Par le fait, l’une déclarait quinze ans et l’autre quatorze, mais d’après leur apparence et leur science pratique, elles devaient avoir beaucoup plus. Nous nous étonnions fort de cette insistance à se rajeunir, à un âge assez tendre pour qu’une fille ne fasse pas mystère du sien, mais nous eûmes bientôt la clef de l’énigme. A nos complets taillés et vendus dans Cheapside, elles nous prenaient pour des sujets de la reine Victoria, qui, comme l’on sait, raffolent des primeurs.
Ce fut sous ce double et juvénile pilotage qu’après force tours et détours dans des ruelles d’un quartier inconnu et malpropre, pavé de cailloux dangereux et pointus, nous arrivâmes sans encombre au port.
La scène ? Une estrade où l’on grimpe par quelques marches de bois, quelquefois une chaise, un banc, un escabeau. Pas de rideaux, pas de décors, pas même de rampe. La flamme qui jaillit des yeux des chanteuses est préférable à tous les lustres ; garnissant le fond sur une rangée de chaises, appuyées contre la muraille blanche, elles forment le plus attrayant des décors. Tête nue, la chevelure relevée très haut par un peigne gigantesque, le buste enveloppé dans les plis d’un châle, en robe claire, elles bavardent, rient, grignotent des pois chiches ou des olives, jouent de l’éventail, fument des cigarettes, trempent le bout de leurs lèvres dans des verres qu’on leur passe de la salle, interpellent à haute voix les clients. Jolies ? Toutes ne le sont pas, mais toutes provocantes, capiteuses comme ces vins de Val de Peñas qui grisent sans qu’on s’en doute, si l’on s’approche trop souvent de la coupe.

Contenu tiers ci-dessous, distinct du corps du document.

(* ===== verification/KeyPoolThms.v ===== *)
(** What KeyPool.v guarantees: with an unlocked wallet and at least one key to keep in the pool, no
    operation fails, no key is used twice, and no two objects hold the same key - and what happens
    with -keypool=0. *)

From S2P Require Import Prelude Monad Digits Key KeyPool.

(** ** Ascending sets *)

Lemma set_insert_elem n l x : x ∈ set_insert n l <-> x = n \/ x ∈ l.
Proof.
  induction l as [|y l IH]; cbn [set_insert]; [by rewrite list_elem_of_singleton, elem_of_nil; tauto|].
  destruct (Z.ltb_spec n y); [by rewrite elem_of_cons|]. destruct (Z.eqb_spec n y) as [->|]; rewrite !elem_of_cons, ?IH; tauto.
Qed.

Lemma set_insert_sorted n l : StronglySorted Z.lt l -> StronglySorted Z.lt (set_insert n l).
Proof.
  induction 1 as [|y l Hs IH Hy]; cbn [set_insert]; [by repeat constructor|].
  destruct (Z.ltb_spec n y).
  { constructor; [by constructor|]. constructor; [done|]. eapply Forall_impl; [exact Hy|]. cbn. lia. }
  destruct (Z.eqb_spec n y); [by constructor|]. constructor; [done|]. apply Forall_forall. intros x [->|Hx]%set_insert_elem; [lia|].
  rewrite Forall_forall in Hy. auto.
Qed.

Lemma set_insert_last n l : Forall (fun x => x < n) l -> set_insert n l = l ++ [n].
Proof.
  induction 1 as [|y l Hy _ IH]; [done|]. cbn [set_insert]. destruct (Z.ltb_spec n y); [lia|]. destruct (Z.eqb_spec n y); [lia|]. by rewrite IH.
Qed.

Lemma sorted_last l m x : StronglySorted Z.lt l -> list.last l = Some m -> x ∈ l -> x <= m.
Proof.
  intros Hs. revert x. induction Hs as [|y l Hs IH Hy]; intros x; [done|]. destruct l as [|z l].
  - intros [= ->]. rewrite list_elem_of_singleton. lia.
  - change (list.last (y :: z :: l)) with (list.last (z :: l)). intros Hm [->|Hx]%elem_of_cons; [|auto].
    apply Forall_cons in Hy as [Hy _]. specialize (IH z Hm ltac:(by left)). lia.
Qed.

Lemma last_elem (l : list Z) m : list.last l = Some m -> m ∈ l.
Proof. apply list.last_Some_elem_of. Qed.

Lemma sorted_tail_lt x l : StronglySorted Z.lt (x :: l) -> x ∉ l /\ forall m, m ∈ l -> x < m.
Proof.
  intros [Hs Hf]%StronglySorted_inv. rewrite Forall_forall in Hf. split; [|done]. intros Hx%Hf. lia.
Qed.

(** ** The state of the pool *)

Section Pool.
Context `{KeyWorld}.

Definition held (s : Wallet) (o : Holder) (n : Z) : Prop := rk_nIndex (holder_at s o) = n /\ n <> -1.
Definition live (s : Wallet) (n : Z) : Prop := n ∈ setKeyPool s \/ exists o, held s o n.
Definition key_at (s : Wallet) (n : Z) (k : CPubKey) : Prop := exists t, pool_db s !! n = Some (mkKeyPool t k).
Definition made (s : Wallet) (k : CPubKey) : Prop := exists i, (i < keys_made s)%nat /\ k = MakeNewKey i.

(** [used]: the keys given out for good.  Every number in the pool or held has its own key in the
    data base, a key of the key store that is not used; an object holds the key of its number; and
    there is a number in the pool beyond every number held. *)
Record consistent (s : Wallet) (used : list CPubKey) : Prop := {
  c_sorted : StronglySorted Z.lt (setKeyPool s);
  c_pos n : live s n -> 0 < n;
  c_unlocked : fLocked s = false;
  c_live n : live s n -> exists k, key_at s n k /\ made s k /\ GetID k ∈ mapKeys s /\ k ∉ used;
  c_inj n m k : live s n -> live s m -> key_at s n k -> key_at s m k -> n = m;
  c_held o n : held s o n -> n ∉ setKeyPool s /\ (exists m, m ∈ setKeyPool s /\ n < m) /\ key_at s n (rk_vchPubKey (holder_at s o));
  c_held_inj o o' n : held s o n -> held s o' n -> o = o';
  c_used : NoDup used /\ Forall (made s) used }.

Lemma made_valid s k : made s k -> CPubKey.IsValid k = true.
Proof. intros (i & _ & ->). apply MakeNewKey_valid. Qed.

Lemma key_at_fun s n k k' : key_at s n k -> key_at s n k' -> k = k'.
Proof. intros [t Hk] [t' Hk']. rewrite Hk in Hk'. by injection Hk'. Qed.

(** What the state of the pool depends on. *)
Definition same_pool (s s' : Wallet) : Prop :=
  setKeyPool s' = setKeyPool s /\ pool_db s' = pool_db s /\ mapKeys s' = mapKeys s /\ fLocked s' = fLocked s /\
  holders s' = holders s /\ keys_made s' = keys_made s.

Lemma consistent_same s s' used : same_pool s s' -> consistent s used -> consistent s' used.
Proof.
  destruct s, s'. unfold same_pool. cbn. intros (-> & -> & -> & -> & -> & ->) [].
  constructor; assumption.
Qed.

Lemma same_pool_trans s1 s2 s3 : same_pool s1 s2 -> same_pool s2 s3 -> same_pool s1 s3.
Proof. unfold same_pool. intros (? & ? & ? & ? & ? & ?) (? & ? & ? & ? & ? & ?). repeat split; congruence. Qed.

Context (disk_ok : forall n, disk n = true).

Lemma wp_write f (Q : bool -> Wallet -> Prop) s : Q true (f (set_writes (S (writes s)) s)) -> X.wp (write f) Q s.
Proof.
  intros HQ. unfold write. apply X.wpx_bind, X.wpx_gets, X.wpx_bind, X.wpx_modify. rewrite disk_ok. by apply X.wpx_bind, X.wpx_modify, X.wpx_ret.
Qed.

(** A new key in the key store. *)
Definition key_added (s s' : Wallet) : Prop :=
  setKeyPool s' = setKeyPool s /\ pool_db s' = pool_db s /\ mapKeys s' = {[GetID (MakeNewKey (keys_made s))]} ∪ mapKeys s /\
  fLocked s' = fLocked s /\ holders s' = holders s /\ keys_made s' = S (keys_made s).

Lemma wp_Generate (Q : CPubKey -> Wallet -> Prop) s :
  (forall s', key_added s s' -> Q (MakeNewKey (keys_made s)) s') -> X.wp GenerateNewKey Q s.
Proof.
  intros HQ. unfold GenerateNewKey, AddKeyPubKey, rd, upd. apply X.wpx_bind, X.wpx_gets, X.wpx_bind, X.wpx_modify, X.wpx_bind.
  apply X.wpx_bind, X.wpx_gets, X.wpx_bind.
  set (s1 := set_made (S (keys_made s)) s). 
  assert (Hfirst : forall (b : bool) Q', (forall t, Q' tt (set_first t s1)) -> X.wp (if b then X.modify (set_first (if 0 =? 0 then GetTime else 0)) else X.ret tt) Q' s1).
  { intros b Q' H'. destruct b; [apply X.wpx_modify, H'|]. apply X.wpx_ret. by apply (H' (nTimeFirstKey s1)). }
  apply Hfirst. intros t. apply X.wpx_bind, X.wpx_modify.
  assert (Hret : forall s', key_added s s' -> X.wp (if negb true then X.throw else X.ret (MakeNewKey (keys_made s))) Q s') by (intros s' Hs'; by apply X.wpx_ret, HQ).
  destruct fFileBacked; cbn [negb]; [|by apply X.wpx_ret, Hret].
  apply X.wpx_bind, X.wpx_gets. match goal with |- context [fCrypted ?x] => destruct (fCrypted x) end; cbn [negb].
  - by apply X.wpx_ret, Hret.
  - by apply wp_write, Hret.
Qed.

(** ** Changes of the pool *)

(** A new key under a number beyond all others. *)
Definition extended (s s' : Wallet) (m : Z) : Prop :=
  setKeyPool s' = set_insert m (setKeyPool s) /\ pool_db s' = <[m := mkKeyPool GetTime (MakeNewKey (keys_made s))]> (pool_db s) /\
  mapKeys s' = {[GetID (MakeNewKey (keys_made s))]} ∪ mapKeys s /\ fLocked s' = fLocked s /\ holders s' = holders s /\
  keys_made s' = S (keys_made s).

Lemma extend_consistent s s' used m :
  consistent s used -> extended s s' m -> 0 < m -> (forall n, live s n -> n < m) -> consistent s' used.
Proof.
  intros [Hs Hp Hu Hl Hi Hh Hhi [Hd Hm]] (Ep & Ed & Ek & El & Eh & En) Hm0 Hlt.
  assert (Ehold : forall o, holder_at s' o = holder_at s o) by (intros o; unfold holder_at; by rewrite Eh).
  assert (Eheld : forall o n, held s' o n <-> held s o n) by (intros o n; unfold held; by rewrite Ehold).
  assert (Elive : forall n, live s' n <-> n = m \/ live s n).
  { intros n. unfold live. rewrite Ep, set_insert_elem. setoid_rewrite Eheld. tauto. }
  assert (Hm' : ~ live s m) by (intros Hm'%Hlt; lia).
  assert (Hkey : forall n k, live s n -> key_at s' n k <-> key_at s n k).
  { intros n k Hn. unfold key_at. rewrite Ed, lookup_insert_ne by (intros <-; done). done. }
  assert (Hnew : key_at s' m (MakeNewKey (keys_made s))) by (exists GetTime; by rewrite Ed, lookup_insert_eq).
  assert (Hmade : forall k, made s k -> made s' k) by (intros k (i & Hi' & ->); exists i; rewrite En; split; [lia|done]).
  assert (Hfresh : forall k, made s k -> k <> MakeNewKey (keys_made s)).
  { intros k (i & Hi' & ->) E. apply (f_equal GetID) in E. apply MakeNewKey_fresh in E. lia. }
  constructor.
  - rewrite Ep. by apply set_insert_sorted.
  - intros n [->|Hn]%Elive; auto.
  - by rewrite El.
  - intros n [->|Hn]%Elive.
    + exists (MakeNewKey (keys_made s)). split; [done|]. split; [exists (keys_made s); rewrite En; split; [lia|done]|].
      split; [rewrite Ek; set_solver|]. intros Hin. rewrite Forall_forall in Hm. by apply (Hfresh _ (Hm _ Hin)).
    + destruct (Hl n Hn) as (k & H1 & H2 & H3 & H4). exists k. split; [by apply Hkey|]. split; [auto|]. split; [rewrite Ek; set_solver|done].
  - intros n n' k [->|Hn]%Elive [->|Hn']%Elive; [done| | |].
    + intros H1 H2. rewrite Hkey in H2 by done. destruct (Hl _ Hn') as (k' & H3 & H4 & _). pose proof (key_at_fun _ _ _ _ H1 Hnew).
      pose proof (key_at_fun _ _ _ _ H2 H3). subst. by destruct (Hfresh _ H4).
    + intros H2 H1. rewrite Hkey in H2 by done. destruct (Hl _ Hn) as (k' & H3 & H4 & _). pose proof (key_at_fun _ _ _ _ H1 Hnew).
      pose proof (key_at_fun _ _ _ _ H2 H3). subst. by destruct (Hfresh _ H4).
    + rewrite !Hkey by done. by apply Hi.
  - intros o n Hn%Eheld. destruct (Hh _ _ Hn) as (H1 & (x & Hx & Hxl) & H3). assert (live s n) by (right; eauto). rewrite Ehold, Ep. split; [|split].
    + rewrite set_insert_elem. intros [->|?]; [done|auto].
    + exists x. rewrite set_insert_elem. auto.
    + by apply Hkey.
  - intros o o' n H1%Eheld H2%Eheld. eauto.
  - split; [done|]. eapply Forall_impl; [exact Hm|auto].
Qed.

Deux ou trois hommes sans âge, à menton glabre, portant le costume andalou, veste noire très courte, pantalon serré aux reins par une ceinture noire ou rouge, souliers vernis, tachent de leur vulgarité cabotine l’étalage coloré des filles, et parmi eux l’improvisateur à mine fine, descendant dégénéré des chevaliers arabes, ancêtres de nos troubadours.
Au premier plan, le guitariste entonne doucement une ouverture ; près de lui est une chaise destinée à la chanteuse en scène.
Les cantaoras chantent assises, à Madrid du moins. J’ai pensé que c’est depuis l’interdiction des danses. La chanteuse debout, entraînée par son sujet, céderait irrésistiblement au désir d’essayer des jeux de hanches qui, pour être naturels, n’en offenseraient que mieux les susceptibilités farouches de la police espagnole.
Une très gracieuse fillette de quinze à seize ans ouvre le spectacle. Elle est blonde, du blond cher à Titien, avec un chignon énorme sur le sommet de la tête. Des cheveux frisottants ramenés soigneusement sur les tempes, et jusqu’au-dessous des oreilles, lui cachent les côtés de la face. Elle rejette son châle bleu clair à franges, étalant un corsage qui, en dépit de sa juvénilité, atteint de très attrayantes dimensions.
Posant sans façon la main sur la cuisse du joueur de guitare, elle promène un regard assuré sur l’assemblée, se recueille et lance tout à coup une longue note ou plutôt une plainte prolongée d’une grande douceur. Pendant une minute la guitare continue seule, puis la chanteuse reprend sa note et commence sa romance, mélodie sauvage, d’un charme infini.
Certes, les amateurs des Meyerbeer, des Wagner et autres meurtriers de la vraie musique, comme on les a justement appelés, priseraient médiocrement ces notes qui n’ont rien de commun avec l’orchestration savante, si fort à la mode de nos jours. Moi qui n’entends rien à toutes ces complications et qui, vrai barbare, préfère une sonnerie de trompette ou même un vieil air de violoneux à toute la cuistrerie artistique importée de l’Allemagne, je me suis senti ému aux larmes à ces accents naturels qui me rappelaient les naïves modulations des jeunes filles arabes dans les soirées étoilées des oasis, des douars des grands plateaux du Tell, ou encore celles des Mauresques, surprises au fond des vieux quartiers d’Alger ou de Constantine.